The number of COVID-19 related deaths has become a key indicator to track the impact of the pandemic in countries and across the world. However, this number is not easily collected and reported by every country. To support national governments with surveillance and response planning, WHO has partnered with Vital Strategies and other global partners to launch a new technical package: Revealing the Toll of COVID-19: A Technical Package for Rapid Mortality Surveillance and Epidemic Response.
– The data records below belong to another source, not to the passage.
(* ===== verification/PipelineHot.v ===== *)
(** * The event pipeline: the hot path

    What one order and one message do to the state of the hot path, and its
    invariant over any number of messages: the composition of the theorems about
    the order book and the risk engine. *)

From S2P Require Export Pipeline OrderBookProps RiskProps.

(** ** Ids of the abstract book *)

Lemma pt_match_ids taker q queue taken rest r :
  pt_match taker q queue = (taken, rest) → r ∈ rest → ∃ r0, r0 ∈ queue ∧ o_id r0 = o_id r.
Proof.
  revert q taken rest. induction queue as [|x queue IH]; intros q taken rest; simpl.
  - intros [= _ <-] Hr. by apply not_elem_of_nil in Hr.
  - destruct (_ && _); [|intros [= _ <-]; by eauto].
    destruct (pt_match taker _ queue) as [taken' rest'] eqn:E. intros [= _ <-].
    pose proof (IH _ _ _ E) as H. destruct (_ =? _).
    + intros Hr. destruct (H Hr) as (r0 & ? & ?). exists r0. split; [by right|done].
    + intros [->|Hr]%elem_of_cons; [by exists x; split; [left|]|].
      destruct (H Hr) as (r0 & ? & ?). exists r0. split; [by right|done].
Qed.

Lemma pt_add_ids b o b' r' taken r :
  pt_add b o = (b', r', taken) → r ∈ pt_orders b' →
  o_id r = o_id o ∨ ∃ r0, r0 ∈ pt_orders b ∧ o_id r0 = o_id r.
Proof.
  unfold pt_add. destruct (pt_cross b o) as [tk b1] eqn:Hc. intros [= <- _ _] Hr.
  assert (∀ x, x ∈ pt_orders b1 → ∃ r0, r0 ∈ pt_orders b ∧ o_id r0 = o_id x) as Hx.
  { intros x. unfold pt_cross, pt_orders in *.
    destruct (is_buy o), (pt_match _ _ _) as [tk' rest] eqn:E; injection Hc as _ <-; simpl;
      intros [Hin|Hin]%elem_of_app; try (by exists x; split; [apply elem_of_app; auto|]);
      destruct (pt_match_ids _ _ _ _ _ _ E Hin) as (r0 & ? & ?);
      exists r0; (split; [apply elem_of_app; auto|done]). }
  destruct ((_ <? _) && _); [|by right; apply Hx].
  unfold pt_rest, pt_orders in Hr. destruct (is_buy _); simpl in Hr;
    apply elem_of_app in Hr as [Hr|Hr];
    try (rewrite pt_insert_perm in Hr; apply elem_of_cons in Hr as [->|Hr]; [by left|]);
    right; apply Hx; apply elem_of_app; auto.
Qed.

(** The ids in the index are those of the abstract book. *)
Lemma index_ids bk id :
  book_wf bk → ob_index bk !! id = None ↔ id ∉ o_id <$> pt_orders (abs bk).
Proof.
  intros Hwf. rewrite <- node_ids. apply index_ok_None. apply Hwf.
Qed.

Section hot.
Context (clock : nat → Z * Z).

(** ** One order *)

(** Nothing waits in the trade buffers between two orders. *)
Definition drained (bk : OrderBook) : Prop := active_trades bk = [] ∧ inactive_trades bk = [].

(** All resting ids are ones given out, below [next]. *)
Definition ids_below (next : Z) (bk : OrderBook) : Prop :=
  ∀ r, r ∈ pt_orders (abs bk) → 1 <= o_id r < next.

Record book_ready (next : Z) (bk : OrderBook) : Prop := {
  br_wf : book_wf bk;
  br_drained : drained bk;
  br_ids : ids_below next bk;
}.

Lemma drain_trades_abs bk : abs (drain_trades bk).1 = abs bk.
Proof. done. Qed.

Lemma drain_trades_drained bk :
  inactive_trades bk = [] → drained (drain_trades bk).1 ∧ (drain_trades bk).2 = active_trades bk.
Proof. intros H. destruct bk as [????? b ????]. by destruct b. Qed.

Lemma add_order_ready next bk o :
  book_ready next bk → add_ok bk o → 1 <= o_id o < next →
  ∃ bk' r fs, add_order clock bk o = (bk', r) ∧ add_result clock bk o bk' r fs ∧
    book_ready next (drain_trades bk').1 ∧
    (drain_trades bk').2 = fill_trades clock (ob_symbol bk) o (ob_next_trade_id bk) (ob_clock bk) fs.
Proof.
  intros [Hwf [Ha Hi] Hids] Hok Hid.
  destruct (add_order_spec clock bk o Hwf Hok) as (bk' & r & fs & Hadd & Hr).
  exists bk', r, fs. split; [done|]. split; [done|].
  destruct (add_result_flow clock _ _ _ _ _ Hi Hr) as [Hi' _].
  destruct (drain_trades_drained bk' Hi') as [Hd ->].
  pose proof (ar_trades _ _ _ _ _ _ Hr) as Ht. rewrite Ha in Ht. split; [|done].
  split; [apply drain_trades_wf, Hr|done|].
  intros x Hx. rewrite drain_trades_abs in Hx.
  destruct (pt_add_ids _ _ _ _ _ _ (ar_abs _ _ _ _ _ _ Hr) Hx) as [->|(r0 & Hr0 & <-)];
    [done|by apply Hids].
Qed.

(** The orders of the strategy: fresh, a hundred units, a number for a price. *)
Definition strategy_ok (o : Order) : Prop :=
  o_quantity o = 100 ∧ o_filled_qty o = 0 ∧ o_type o = LIMIT ∧ is_nan (o_price o) = false.

Lemma strategy_add_ok next bk o :
  book_ready next bk → strategy_ok o → next <= o_id o → add_ok bk o.
Proof.
  intros [Hwf _ Hids] (Hq & Hf & Ht & Hp) Hid. split; [unfold qty_ok, is_i32; lia|].
  split; [done|]. apply index_ids; [done|]. intros (r & He & Hr)%list_elem_of_fmap.
  apply Hids in Hr. lia.
Qed.

(** What [process_order] did with one order. *)
Inductive order_outcome (h : hot_state) (o : Order) (sec : Z) (h' : hot_state) (ws : list io_write) : Prop :=
  | outcome_rejected risk :
      validate (ht_risk h) o (mid_price (ht_book h)) sec = (risk, false) →
      ht_book h' = ht_book h → ht_risk h' = risk →
      ht_stats h' = count_stats (count_stats (ht_stats h) 0 1 0 0 0 0) 0 0 0 1 0 0 →
      ws = [write_rejected o (last_reject_reason risk)] →
      order_outcome h o sec h' ws
  | outcome_accepted risk r trades taken :
      validate (ht_risk h) o (mid_price (ht_book h)) sec = (risk, true) →
      pt_add (abs (ht_book h)) o = (abs (ht_book h'), r, taken) →
      Forall2 (reports o) taken trades →
      r = pt_result o (taken_total taken) → 0 <= taken_total taken <= 100 →
      (ht_risk h' = if 0 <? taken_total taken
                    then on_order_executed risk o (taken_total taken)
                      (if d_lt d_zero (o_price o) then o_price o else mid_price (ht_book h))
                    else risk) →
      (∃ executed, ht_stats h' =
        count_stats (count_stats (count_stats (count_stats (ht_stats h) 0 1 0 0 0 0) 0 0 1 0 0 0)
                      0 0 0 0 0 executed) 0 0 0 0 (Z.of_nat (length trades)) 0) →
      (∃ msg len executed, prepare_message r = Some (msg, len, executed) ∧
        ws = write_order r (sends r) msg len :: (write_trade <$> trades)) →
      order_outcome h o sec h' ws.

Lemma pt_result_fields o q :
  o_symbol (pt_result o q) = o_symbol o ∧ is_buy (pt_result o q) = is_buy o ∧
  o_price (pt_result o q) = o_price o ∧ o_filled_qty (pt_result o q) = o_filled_qty o + q.
Proof. unfold pt_result. by repeat case_match. Qed.

Lemma on_order_executed_same e o o' q p :
  o_symbol o = o_symbol o' → is_buy o = is_buy o' →
  on_order_executed e o q p = on_order_executed e o' q p.
Proof. intros Hs Hb. unfold on_order_executed, apply_execution. by rewrite Hs, Hb. Qed.

(** An order whose symbol is terminated has its message prepared. *)
Lemma prepare_message_defined r : symbol_fits (o_symbol r) → is_Some (prepare_message r).
Proof.
  intros H. unfold prepare_message, gateway_message. destruct (sends r); [|by eexists].
  rewrite read_symbol_fits by done. cbn [mbind option_bind]. case_match. by eexists.
Qed.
Compared with only using COVID-19 confirmed deaths as a measure of impact, rapid mortality surveillance generates daily or weekly counts of mortality data by age, sex, date of death, place of death and place of usual residence. This provides a more complete picture of impact, particularly for deaths that may be indirectly related to COVID-19. This also addresses the indirect impact caused by disruptions in healthcare access and supply chains. When policy-makers can compare estimated weekly number of excess deaths related to COVID-19 compared with pre-pandemic levels, they have a powerful tool to inform their national response and recovery planning.
Preface
On Jan. 30, 2020 the World Health Organization (WHO) declared the outbreak of coronavirus disease 2019 (COVID-19) a Public Health Emergency of International Concern.A Even before this declaration, counts of deaths and cases were a primary means of tracking the growth and trajectory of the pandemic. In particular, graphs depicting excess total mortality by week from countries around the world have been an increasingly common and powerful way to capture and present the impact of the COVID-19 pandemic.
The purpose of this document is to provide practical guidance to implement rapid mortality surveillance (RMS) and measure excess mortality in the context of the COVID-19 pandemic, with a focus on implementation in lowresource settings. This includes settings with largely paper-based systems of data collection.
We define RMS as “a system for generating daily or weekly counts of total mortality by age, sex, date of death, place of death, and place of usual residence.” Excess mortality is the degree to which currently measured mortality exceeds historically established levels. In the context of COVID-19, increases in total mortality are attributed to direct and indirect effects of the pandemic.
While this guidance is COVID-19 specific, the basic concept of rapid mortality surveillance adds to the international architecture of population health surveillance and civil registration and vital statistics (CRVS) systems.
At one end of the spectrum, CRVS systems are fully functional, with digitization speeding up the recording of deaths and causes of death in near real-time. In these circumstances there is no distinction between RMS and CRVS. At the other end of the spectrum are settings in which CRVS systems are fragmented, have low completeness and coverage and are partially digitized, and are not yet able to report weekly mortality in a timely fashion. In these contexts, RMS can play important functions – particularly where restrictions on movement may be depressing death registration during the epidemic. These functions include: I) providing more timely weekly counts of death than would overwise be possible; and II) obtaining and retaining the information sufficient for the later official registration of each death in the CRVS system.
In this document we provide:
• The rationale for and conceptual model of RMS
• Guidance for facility- and community-based surveillance
• Guidance for the analysis, visualization and use of the data
• A checklist for establishing a rapid mortality surveillance system
In addition to data collection for total mortality, we also discuss integration with other surveillance systems and the inclusion of information on the manner or cause of death. The guiding principles of RMS should be those that pertain to any system innovation: country ownership and leadership; capacity building; adaptability; and sustainability. Furthermore, it should be stressed that RMS should, wherever possible, be integrated into the national CRVS system—the essential nature of which, even under pandemic conditions, has been made clear by the United Nations.
This Technical Package is one of several global resources developed and supported by WHO and partners, including those of the Bloomberg Philanthropies Data for Health Initiative. In addition to this document, these global resources include:
• A technical note on Medically Certifying, International Classification of Diseases (ICD) mortality coding, and reporting mortality associated with COVID-19
• Technical guidance on COVID-19 coding in ICD-10C
• A web portal where countries are being requested by WHO to report weekly mortality based on aggregate data from official cause-of-death death certification
According to Article 64 of its constitution, WHO is mandated to request each Member State to provide statistics on mortality. Furthermore, the WHO Nomenclature Regulations of 1967 affirms the importance of compiling and publishing statistics of mortality and morbidity in comparable form. Member States started to report mortality data to WHO since the early fifties and this reporting activity is continuing until today. Every year WHO issues an annual call for data on mortality and causes of death and those data have driven major global health policies and research.